Why Ask This Question
The majority of modern scholars of Islamic law and theology assume that ʿilm al-kalām played a significant role in shaping legal theory. This is also the perception common among pre-modern scholars, especially that pre-modern uṣūl al-fiqh literature includes numerous theological references.

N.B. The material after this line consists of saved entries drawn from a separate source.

(* ===== verification/Matchers.v ===== *)
(** * Packet matchers for tests (include/wadjet/testing/matchers.hpp)

    One definition per matcher class, [MatchAndExplain] without its explanation, and the
    shorthands.  Packet matchers decode the packet with the dispatcher behind
    [protocols::decode_packet]; UDS matchers look at a diagnostic message.  The theorems
    say what each matcher accepts in terms of the decoded layers, and compare the matchers
    with the expectations of scenarios (Scenario.v). *)

From Stdlib Require Import ZArith Lia.
From Stdlib Require Import Strings.Byte.
From stdpp Require Import base numbers list strings.
From S2P Require Import Prelude Decoder.
From S2P Require Ethernet Ipv4 Udp Tcp SomeIp DoIP Gptp Rtps Uds UdsTables Address.
From S2P Require Import Dispatcher.
From S2P Require Scenario.
Import Ethernet (EthernetHeader, eth_ethertype, eth_src_mac, eth_dst_mac).

(** ** Packets *)

(** [MatchAndExplain] of a matcher that decodes the packet. *)
Abbreviation matcher := (ProtocolDispatcher -> list byte -> run (bool * ProtocolDispatcher)).
Definition on_decoded (check : DecodeStackResult -> bool) : matcher :=
  fun d data => rd ← decode d data; Done (check rd.1, rd.2).
(** Of one that does not. *)
Definition on_bytes (check : list byte -> bool) : matcher := fun d data => Done (check data, d).

Definition as_rtps (l : DecodedHeader) := match l with RtpsLayer h => Some h | _ => None end.

Definition HasEthertypeMatcher (expected : Z) : matcher :=
  on_decoded (on_layer Scenario.as_ethernet (fun eth => eth_ethertype eth =? expected)).
Definition HasSourceMacMatcher (expected : list byte) : matcher :=
  on_decoded (on_layer Scenario.as_ethernet (fun eth => bool_decide (eth_src_mac eth = expected))).
Definition HasDestMacMatcher (expected : list byte) : matcher :=
  on_decoded (on_layer Scenario.as_ethernet (fun eth => bool_decide (eth_dst_mac eth = expected))).
Definition HasVlanMatcher : matcher := on_decoded (on_layer Scenario.as_ethernet Ethernet.has_vlan).
Lemma tap_case_tells n scenario e : 0 <= n -> plain_name scenario -> plain_result e ->
  tells (tap_case n scenario e) [mkTest n (er_passed e) (cat [scenario; ": "; er_description e]) None].
Proof.
  intros Hn Hs [Hd Hr]. set (name := cat [scenario; ": "; er_description e]).
  assert (Hname : plain_name name).
  { subst name. flatten. repeat apply plain_name_append; try assumption. repeat constructor; discriminate. }
  unfold tap_case. fold name. destruct (er_passed e).
  - exists [test_line true n name]. split_and!.
    + unfold text_lines, test_line. cbn [map]. flatten. reflexivity.
    + apply Forall_singleton, one_line_test, Hname.
    + apply read_test_line; [exact Hn | exact Hname | reflexivity].
  - exists [test_line false n name; "  " +:+ "---"; "  " +:+ ("message: " +:+ failure_reason e);
            "  " +:+ ("packets_matched: " +:+ pretty (packets_matched e)); "  " +:+ "..."]. split_and!.
    + unfold text_lines, test_line. cbn [map]. flatten. reflexivity.
    + rewrite !Forall_cons, Forall_nil. split_and!; auto using one_line_test with one_line.
    + apply read_test_line; [exact Hn | exact Hname |]. repeat apply read_indented_line. reflexivity.
Qed.

Lemma tap_scenario_case_tells n r : 0 <= n -> plain_scenario r ->
  tells (tap_scenario_case n r) [mkTest n (passed r) (scenario_name r) None].
Proof.
  intros Hn (Hs & He & _). unfold tap_scenario_case. destruct (passed r).
  - exists [test_line true n (scenario_name r)]. split_and!.
    + unfold text_lines, test_line. cbn [map]. flatten. reflexivity.
    + apply Forall_singleton, one_line_test, Hs.
    + apply read_test_line; [exact Hn | exact Hs | reflexivity].
  - destruct (String.eqb (error_message r) "").
    + exists [test_line false n (scenario_name r)]. split_and!.
      * unfold text_lines, test_line. cbn [map negb]. flatten. reflexivity.
      * apply Forall_singleton, one_line_test, Hs.
      * apply read_test_line; [exact Hn | exact Hs | reflexivity].
    + exists [test_line false n (scenario_name r); "  " +:+ "---"; "  " +:+ ("message: " +:+ error_message r); "  " +:+ "..."].
      split_and!.
      * unfold text_lines, test_line. cbn [map negb]. flatten. reflexivity.
      * rewrite !Forall_cons, Forall_nil. split_and!; auto using one_line_test with one_line.
      * apply read_test_line; [exact Hn | exact Hs |]. repeat apply read_indented_line. reflexivity.
Qed.
(** The options with a value; [None] where the conversion of the value throws. *)
Definition valued (arg : string) : option (string -> Options -> option Options) :=
  if any_of arg ["--timeout"] then Some (fun v o => n ← stoll v; Some (set_timeout n o))
  else if any_of arg ["-o"; "--output"] then Some (fun v o => Some (set_output_file v o))
  else if any_of arg ["-f"; "--format"] then Some (fun v o => Some (set_report_format (parse_format v) o))
  else if any_of arg ["--pcap-dir"] then Some (fun v o => Some (set_pcap_dir v o))
  else if any_of arg ["-t"; "--tag"] then Some (fun v o => Some (add_tag v o))
  else if any_of arg ["-d"; "--dir"] then Some (fun v o => Some (set_directory v o))
  else None.

(** [arg[0] != '-'], which holds of the empty argument. *)
Definition is_file_argument (arg : string) : bool :=
  match arg with String c _ => negb (Ascii.eqb c "-") | EmptyString => true end.

(** The loop over the arguments behind the program name. *)
Fixpoint parse_args (args : list string) (o : Options) : Parsed :=
  match args with
  | [] => ParsedOptions o
  | arg :: args =>
      match find_switch arg with
      | Some s => parse_args args (switch s o)
      | None =>
          match valued arg, args with
          | Some set, v :: args => match set v o with Some o => parse_args args o | None => Thrown end
          | _, _ => if is_file_argument arg then parse_args args (add_file arg o) else UnknownOption arg
          end
      end
  end.
(** An allocation that fails, and one that succeeds. *)
Lemma allocate_cases o s :
  wf_object o -> wf_api s ->
  (enough_memory (allocations s) = false /\
   exists s', allocate enough_memory o s = Done (None, s') /\ handles s' = handles s /\ wf_api s') \/
  (enough_memory (allocations s) = true /\
   exists a s', allocate enough_memory o s = Done (Some a, s') /\ handles s !! a = None /\
     handles s' = <[a := kind_of o]> (handles s) /\ default_dispatcher s' = default_dispatcher s /\ wf_api s').
Proof.
  intros Ho [Hobj Haddr]. unfold allocate, call. destruct (enough_memory (allocations s)); [right | left].
  - split; [reflexivity|]. eexists _, _. split; [reflexivity|]. split_and!; cbn.
    + unfold handles. rewrite lookup_fmap, Haddr by lia. reflexivity.
    + unfold handles. cbn. apply fmap_insert.
    + reflexivity.
    + split; cbn; [apply map_Forall_insert_2; assumption|].
      intros a Ha. rewrite lookup_insert_ne by lia. apply Haddr. lia.
  - split; [reflexivity|]. eexists. split; [reflexivity|]. split; [reflexivity|]. split; assumption.
Qed.

Lemma gives_new_handle o s : wf_object o -> wf_api s -> gives (kind_of o) (new_handle enough_memory o) s.
Proof.
  intros Ho Hw. unfold new_handle. destruct (allocate_cases o s Ho Hw) as [(_ & s1 & Ha & Hh & Hw1)|(_ & a & s1 & Ha & Hf & Hh & _ & Hw1)].
  - destruct (gives_fail (kind_of o) "Memory allocation failed" WADJET_ERR_OUT_OF_MEMORY s1 Hw1) as (r & s2 & Hr & Hrest).
    exists r, s2. rewrite (bind_done _ _ _ _ _ Ha), <- Hh. auto.
  - exists (WADJET_OK, Some (Some a)), s1. rewrite (bind_done _ _ _ _ _ Ha). split; [reflexivity | cbn; auto].
Qed.
(* ===== verification/CApiResults.v ===== *)
(** * What the C interface returns

    The text of addresses in the caller's buffers, the error codes of files that cannot be
    opened, the callback and the timeouts of a diagnostic manager, and the results of
    decoding, on the definitions of CApi.v and CApiDecode.v. *)

From Stdlib Require Import ZArith Lia.
From Stdlib Require Import Strings.Byte.
From stdpp Require Import base numbers list gmap strings pretty.
From S2P Require Import Prelude World Pcap CApi CApiDecode.
From S2P Require Address Dispatcher Scenario Ethernet Ipv4 Udp Correlator DiagnosticSession Diagnostic Uds UdsSession CApiHandles.

(** ** Addresses *)

Lemma zlen_decimal b : zlen (Address.std_to_string (u8 b)) <= 3.
Proof. destruct b; vm_compute; discriminate. Qed.

Lemma zlen_ipv4_text a : length a = 4%nat -> zlen (Address.IPv4Address_to_string a) <= 15.
Proof.
  destruct a as [|b0 [|b1 [|b2 [|b3 [|]]]]]; try discriminate. intros _. unfold Address.IPv4Address_to_string.
  cbn [Address.format_decimal]. repeat (rewrite length_app; cbn [length]).
  pose proof (zlen_decimal b0). pose proof (zlen_decimal b1). pose proof (zlen_decimal b2). pose proof (zlen_decimal b3). lia.
Qed.

Section results.
Context {W Session : Type}.
Implicit Types s : Api W Session.

(** A text that fits its buffer is written with its terminator; nothing is written into a
    buffer that the caller says is smaller than the function asks for. *)
Lemma address_to_string_exact to_string least bytes capacity size s :
  size <= capacity -> zlen (to_string bytes) < least ->
  address_to_string to_string least (Some bytes) (Some capacity) size s =
    Done (if size <? least then (0, None) else (zlen (to_string bytes), Some (to_string bytes ++ [x00])), s).
Proof.
  intros Hs Hl. unfold address_to_string. destruct (size <? least) eqn:E; [reflexivity|]. bool_to_prop.
  rewrite (proj2 (Z.leb_gt _ _)) by lia. unfold strcpy. rewrite (proj2 (Z.ltb_lt _ _)) by lia. reflexivity.
Qed.

(** In a buffer of the documented size the text of an address is complete, terminated and
    inside the buffer, and the parsers return the address that was written. *)
Theorem address_buffers mac ip mac_size ip_size s :
  length mac = 6%nat -> length ip = 4%nat -> 18 <= mac_size -> 16 <= ip_size ->
  exists mac_text ip_text,
    wadjet_mac_to_string (Some mac) (Some mac_size) mac_size s = Done ((17, Some (mac_text ++ [x00])), s) /\
    zlen (mac_text ++ [x00]) <= mac_size /\
    wadjet_mac_from_string (Some mac_text) true s = Done ((WADJET_OK, Some mac), s) /\
    wadjet_ipv4_to_string (Some ip) (Some ip_size) ip_size s = Done ((zlen ip_text, Some (ip_text ++ [x00])), s) /\
    zlen (ip_text ++ [x00]) <= ip_size /\
    wadjet_ipv4_from_string (Some ip_text) true s = Done ((WADJET_OK, Some ip), s).
Proof.
  intros Hm Hi Hms His. exists (Address.MacAddress_to_string mac), (Address.IPv4Address_to_string ip).
  assert (Lm : zlen (Address.MacAddress_to_string mac) = 17) by (unfold Address.MacAddress_to_string; rewrite Address.length_format_hex; lia).
  pose proof (zlen_ipv4_text ip Hi) as Li.
  unfold wadjet_mac_to_string, wadjet_ipv4_to_string. rewrite !address_to_string_exact by lia.
  rewrite (proj2 (Z.ltb_ge _ _)), (proj2 (Z.ltb_ge ip_size _)), Lm by lia. rewrite !length_app. cbn [length].
  unfold wadjet_mac_from_string, wadjet_ipv4_from_string. cbn [negb].
  destruct (Address.address_text_round_trip mac ip Hm Hi) as (-> & _ & ->).
  split_and!; try reflexivity; lia.
Qed.

(** Every text is accepted as an address. *)
Theorem address_parsers_accept_all text s :
  exists mac ip,
    wadjet_mac_from_string (Some text) true s = Done ((WADJET_OK, Some mac), s) /\
    wadjet_ipv4_from_string (Some text) true s = Done ((WADJET_OK, Some ip), s).
Proof. do 2 eexists. split; reflexivity. Qed.

(** The eight bytes of a clock identity take 23 characters. *)
Theorem clock_identity_buffer clock size s :
  length clock = 8%nat -> 24 <= size ->
  exists text, wadjet_gptp_clock_identity_to_string (Some clock) (Some size) size s = Done ((23, Some (text ++ [x00])), s) /\
    zlen text = 23.
Proof.
  intros Hc Hs. exists (Address.format_hex clock x3a true).
  assert (Hl : zlen (Address.format_hex clock x3a true) = 23) by (rewrite Address.length_format_hex; lia).
  split; [|exact Hl]. unfold wadjet_gptp_clock_identity_to_string. rewrite (proj2 (Z.ltb_ge _ _)) by lia.
  rewrite take_ge by lia. unfold strcpy. rewrite Hl, (proj2 (Z.ltb_lt _ _)) by lia. reflexivity.
Qed.

(** ** Decode results *)

(** A getter returns the header of the first layer of its type, or that there is none. *)
Theorem header_of_exact {T C} (as_header : Dispatcher.DecodedHeader -> option T) (convert : T -> C) missing a r s :
  heap s !! a = Some (DecodeObject r) ->
  header_of as_header convert missing (Some a) true s =
    match Dispatcher.get_layer as_header (Dispatcher.layers r) with
    | Some h => Done ((WADJET_OK, Some (convert h)), s)
    | None => fail_with missing WADJET_ERR_NOT_FOUND s
    end.
Proof.
  intros Ha. unfold header_of, mbind, io_bind, object_at. cbn [null negb orb]. rewrite Ha. cbn.
  assert (Hl : Dispatcher.has_layer as_header (Dispatcher.layers r) =
    match Dispatcher.get_layer as_header (Dispatcher.layers r) with Some _ => true | None => false end).
  { induction (Dispatcher.layers r) as [|l ls IH]; [reflexivity|]. cbn. destruct (as_header l); [reflexivity | exact IH]. }
  rewrite Hl. destruct (Dispatcher.get_layer _ _); reflexivity.
Qed.

Context (enough_memory : nat -> bool).

(** A packet that the shared dispatcher decodes is kept behind a new handle, and the
    dispatcher goes on with what it learned from the packet. *)
Lemma decode_packet_exact d r dispatcher s :
  Dispatcher.decode (default_dispatcher s) d = Done (r, dispatcher) -> enough_memory (allocations s) = true ->
  exists s', wadjet_decode_packet enough_memory (Some d) true s = Done ((WADJET_OK, Some (Some (next_address s))), s') /\
    heap s' = <[next_address s := DecodeObject r]> (heap s) /\ default_dispatcher s' = dispatcher /\
    g_last_error s' = g_last_error s.
Proof.
  intros Hd Hm. eexists. split.
  - unfold wadjet_decode_packet, mbind, io_bind, allocate, call. cbn [negb]. rewrite Hm. cbn [null].
    unfold decode_shared. cbn [default_dispatcher]. rewrite Hd. reflexivity.
  - cbn. split; [apply insert_insert_eq | auto].
Qed.

(** A UDP frame on ports of no application: the getters return its three headers, and the
    payload is everything behind them. *)
Theorem udp_frame_through_interface eth ip udp p s :
  let d := default_dispatcher s in
  let frame := Dispatcher.udp_frame eth ip udp p in
  Dispatcher.wf_udp_frame d eth ip udp -> Dispatcher.decode_app (Dispatcher.options d) = false ->
  enough_memory (allocations s) = true ->
  exists h s', wadjet_decode_packet enough_memory (Some frame) true s = Done ((WADJET_OK, Some h), s') /\
    wadjet_decode_result_success h s' = Done (true, s') /\
    wadjet_decode_result_ethernet h true s' = Done ((WADJET_OK, Some (ethernet_header eth)), s') /\
    wadjet_decode_result_ipv4 h true s' = Done ((WADJET_OK, Some (ipv4_header ip)), s') /\
    wadjet_decode_result_udp h true s' = Done ((WADJET_OK, Some (udp_header udp)), s') /\
    wadjet_decode_result_payload h WADJET_PROTOCOL_UDP true true s' = Done ((WADJET_OK, Some p), s').
Proof.
  intros d frame Hwf Happ Hm.
  destruct (decode_packet_exact frame _ _ s (proj1 (Dispatcher.dispatcher_udp_frame d eth ip udp p Hwf) Happ) Hm)
    as (s' & Hs & Hh & _).
  exists (Some (next_address s)), s'. split; [exact Hs|].
  assert (Ha : heap s' !! next_address s = Some (DecodeObject (Dispatcher.mkResult (Dispatcher.udp_layers eth ip udp) p None true)))
    by (rewrite Hh; apply lookup_insert_eq).
  unfold wadjet_decode_result_ethernet, wadjet_decode_result_ipv4, wadjet_decode_result_udp.
  rewrite !(header_of_exact _ _ _ _ _ _ Ha).
  assert (Ho : object_at as_decode (Some (next_address s)) s' =
    Done (Dispatcher.mkResult (Dispatcher.udp_layers eth ip udp) p None true, s')) by (unfold object_at; rewrite Ha; reflexivity).
  unfold wadjet_decode_result_success, wadjet_decode_result_payload. cbn [null negb orb]. rewrite !(bind_done _ _ _ _ _ Ho).
  split_and!; reflexivity.
Qed.
End results.

(** ** Files *)

(** A file that cannot be opened is an unknown error, whatever the reason: the errors of
    the readers and writers of files have the code -1, which is no [errno]. *)
Theorem unopened_file_unknown {W Session} `{!Files W} big enough_memory path (s : Api W Session) :
  (read_file path (world s)).1 = None ->
  exists s', wadjet_pcap_reader_open big enough_memory (Some path) true s = Done ((WADJET_ERR_UNKNOWN, None), s') /\
    g_last_error s' = "Failed to open file: " +:+ path.
Proof.
  intros Hf. eexists. split.
  - unfold wadjet_pcap_reader_open, mbind, io_bind, on_world, open_reader. cbn [negb]. rewrite bind_call, Hf. reflexivity.
  - reflexivity.
Qed.

(** ** Samples *)

#[local] Existing Instances CApiHandles.sample_descriptors CApiHandles.sample_interfaces CApiHandles.sample_files
  CApiHandles.sample_clocks CApiHandles.sample_sessions.
Import CApiHandles (Call, DecodePacket, ManagerCreate, ManagerOnEvent, ManagerProcess, after, initial).

Definition doip_udp : Udp.UdpHeader := Udp.mkUdpHeader 40000 13400 8 0 true.
(** TesterPresent from 0x0e00 to 0x1000, and four bytes that are not part of it. *)
Definition padded_tester_present : list byte :=
  Dispatcher.udp_frame Dispatcher.sample_eth Dispatcher.sample_ip doip_udp
    [x02; xfd; x80; x01; x00; x00; x00; x06; x0e; x00; x10; x00; x3e; x00; xaa; xaa; xaa; xaa].

(** What the interface takes for the service data is the padding: the payload of a decode
    result is not cut at the length of the DoIP message.  The diagnostic decoder cuts. *)
Example padding_is_service_data :
  match wadjet_decode_result_uds (Some 0) true (after [DecodePacket (Some padded_tester_present) true] (initial 0)) with
  | Done ((code, Some h), _) => code = WADJET_OK /\ x_service_id h = 0x3E /\ x_data h = [xaa; xaa; xaa; xaa]
  | _ => False
  end.
Proof. vm_compute. auto. Qed.

(** A manager whose P2 is a second counts a request as timed out after a tenth of it: the
    timing of the options does not reach the correlator. *)
Definition slow_options : wadjet_diagnostic_options := mkDiagnosticOptions true true 256 1000 5000 5000.
Definition slow_manager : Api Z unit :=
  after [ManagerCreate (Some slow_options) true; ManagerProcess (Some 0) (Some DiagnosticSession.example_request_packet)] (initial 0).
Example timing_option_ignored :
  match wadjet_diagnostic_manager_check_timeouts (Some 0) (set_world 100000000 slow_manager) with
  | Done (count, _) => count = 1
  | _ => False
  end.
Proof. vm_compute. reflexivity. Qed.

(** A callback that is registered again is called twice for each event. *)
Example registered_twice :
  map dl_callback (deliveries (after [ManagerCreate None true; ManagerOnEvent (Some 0) (Some 7) None; ManagerOnEvent (Some 0) (Some 8) None;
    ManagerProcess (Some 0) (Some DiagnosticSession.example_request_packet)] (initial 0))) = [8; 8].
Proof. vm_compute. reflexivity. Qed.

However, there are other historical facts that challenge this perception. There are four major Sunnī schools of law, namely the Ḥanafī, the Mālikī, the Shāfiʿī and the Ḥanbalī. In addition to these legal schools, there were several theological schools that were subsumed under Sunnī Islam, namely the traditionalist (ahl al-ḥadīth), the Ashʿarī and the Māturīdī, in addition to the Muʿtazilī theological school, which was not considered Sunnī. Excluding the Ḥanbalī, all other three legal schools included jurists from various theological backgrounds. The Shāfiʿī school of law attracted Ashʿarī, Muʿtazilī and traditionalist jurists. The Ḥanafī School usually attracts Muʿtazilī and Māturīdī jurists, the Mālikī attracts traditionalist and Ashʿarī and the Ḥanbalī usually attracts only traditionalist jurists. If theology played a significant role in shaping legal methodology, as many modern historians assume, why did not we see legal schools divided along theological lines? Why do we see, within the same school of law, jurists from various theological backgrounds? If theology had a crucial impact in forming legal theory , why did not each theological school form its own adjacent legal school that was in harmony with its theological teachings? These are some of the additional questions that will help analyse the role ʿilm al-kalām played in the formation of pre-modern Muslim legal methodology, if it had any.